(** C2, witness: the remote call throws each of three sample failures. *)
Lemma gateway_error_normalisation_witness :
  blocked_with (handleChatRequest (Normal empty_request) (λ _, Throw failure_2016)) 400
    "Prompt Blocked by Security Policy" "prompt_blocked"
  ∧ blocked_with (handleChatRequest (Normal empty_request) (λ _, Throw failure_2017)) 400
      "Response Blocked by Security Policy" "response_blocked"
  ∧ generic_failure (handleChatRequest (Normal empty_request) (λ _, Throw failure_2018))
  ∧ match_braces ("AiError: " +:+ gateway_fragment "2016" +:+ " (request 7)")
    = Some (gateway_fragment "2016").
Proof.
  split; [|split; [|split]].
  - apply (proj1 (gateway_error_normalisation (Normal empty_request)
                    (λ _, Throw failure_2016) failure_2016 _ eq_refl eq_refl)).
    reflexivity.
  - apply (proj1 (proj2 (gateway_error_normalisation (Normal empty_request)
                           (λ _, Throw failure_2017) failure_2017 _ eq_refl eq_refl))).
    reflexivity.
  - apply (proj1 (proj2 (proj2 (gateway_error_normalisation (Normal empty_request)
                           (λ _, Throw failure_2018) failure_2018 _ eq_refl eq_refl)))).
    intros code Hcode. vm_compute in Hcode. injection Hcode as <-.
    split; reflexivity.
  - apply (proj2 (proj2 (proj2 (gateway_error_normalisation (Normal empty_request)
                           (λ _, Throw failure_2016) failure_2016 _ eq_refl eq_refl)))
             "AiError: " " (request 7)" "2016"); reflexivity.
Defined.

(** C2, counterexample to the claim as stated: the message of this
    caught failure contains the fragment with code 2016, followed on the
    same line by a text with braces; the match runs to the last closing
    brace, does not parse, and the answer is the generic status 500
    body. *)
Lemma fragment_followed_by_braces_is_generic :
  try_block (Normal empty_request) (λ _, Throw failure_trailing_braces)
  = Throw failure_trailing_braces
  ∧ field failure_trailing_braces "message"
    = VStr ("AiError: " +:+ gateway_fragment "2016" +:+ " (trace {7})")
  ∧ contains (gateway_fragment "2016")
      ("AiError: " +:+ gateway_fragment "2016" +:+ " (trace {7})")
  ∧ handleChatRequest (Normal empty_request) (λ _, Throw failure_trailing_braces)
    = Normal generic_failure_response
  ∧ status generic_failure_response = 500%Z.
Proof.
  split; [reflexivity|]. split; [reflexivity|].
  split; [by exists "AiError: ", " (trace {7})"|].
  split; [vm_compute|]; reflexivity.
Qed.

(** * Further properties of [buildModelInput] *)

Lemma sanitize_from_sublist {A : Type} (msg : A → ChatMessage) (blocked : gset string)
    (cleaned raw : list A) :
  sanitize_from msg blocked cleaned raw `sublist_of` cleaned ++ raw.
Proof.
  revert cleaned. induction raw as [|x raw IH]; intros cleaned.
  - by rewrite app_nil_r.
  - rewrite sanitize_from_cons. etrans; [apply IH|].
    rewrite (cons_middle x cleaned raw), app_assoc.
    apply sublist_app; [|done].
    destruct (sanitize_step_cases msg blocked cleaned x) as [->|[[-> _]|[-> _]]].
    + by apply sublist_inserts_r.
    + apply sublist_inserts_r. rewrite removelast_firstn_len. apply sublist_take.
    + done.
Qed.
(* ===================================================================== *)
(** * More about the upload loop and the percent values                  *)
(* ===================================================================== *)

Module UploadLoopFacts.
Import Py FileTransfer Properties Shapes PercentFacts TransferFacts.

Local Open Scope list_scope.

Lemma alternating_step (k r : nat) :
  alternating k (S r) = Upload k :: Reconnect :: alternating (S k) r.
Proof. reflexivity. Qed.

Lemma alternating_length (k r : nat) : List.length (alternating k r) = (2 * r)%nat.
Proof.
  revert k. induction r as [| r IH]; intros k; [reflexivity |].
  rewrite alternating_step. simpl. rewrite IH. lia.
Qed.

Lemma upload_loop_calls (uploads : nat -> upload_attempt)
  (retries attempt : nat) (t : transfer) :
  exists m,
    (m <= 2 * retries)%nat /\
    (retries <> 0%nat -> (1 <= m)%nat) /\
    actions (snd (upload_loop uploads retries attempt t))
    = actions t ++ firstn m (alternating attempt retries).
Proof.
  revert attempt t. induction retries as [| retries IH]; intros attempt t.
  - exists 0%nat. simpl. rewrite app_nil_r. repeat split; auto. congruence.
  - rewrite upload_loop_step. cbv zeta. rewrite alternating_step.
    destruct (upload_writes (uploads attempt) (act (Upload attempt) t))
      as (_ & _ & Hact & _).
    cbv zeta in Hact. simpl actions at 2 in Hact.
    set (t1 := fold_left _ _ _) in *.
    assert (Hone :
      exists m,
        (m <= 2 * S retries)%nat /\
        (S retries <> 0%nat -> (1 <= m)%nat) /\
        actions t1
        = actions t ++ firstn m (Upload attempt :: Reconnect
                                   :: alternating (S attempt) retries)).
    { exists 1%nat. simpl. repeat split; auto; lia. }
    destruct (upload_outcome (uploads attempt)) as [response | e].
    + destruct (getitem response (PStr "err")) as [err | e]; [| exact Hone].
      destruct (negb (py_eq err (PInt 0))); exact Hone.
    + destruct e; try exact Hone.
      destruct (retryable status); [| exact Hone].
      destruct (reconnect_outcome (uploads attempt)).
      * destruct (IH (S attempt) (act Reconnect t1)) as (m & Hm & _ & Hrun).
        exists (S (S m)). split; [lia |]. split; [lia |].
        rewrite Hrun. simpl actions. rewrite Hact, <- !app_assoc. reflexivity.
      * exists 2%nat. split; [lia |]. split; [lia |].
        simpl actions. rewrite Hact, <- app_assoc. reflexivity.
Qed.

==================================================

**Try it:** Whenever the word "Hrun" appears in a line of the listing, report that line.

**Answer for this exercise:**
      * destruct (IH (S attempt) (act Reconnect t1)) as (m & Hm & _ & Hrun).
        rewrite Hrun. simpl actions. rewrite Hact, <- !app_assoc. reflexivity.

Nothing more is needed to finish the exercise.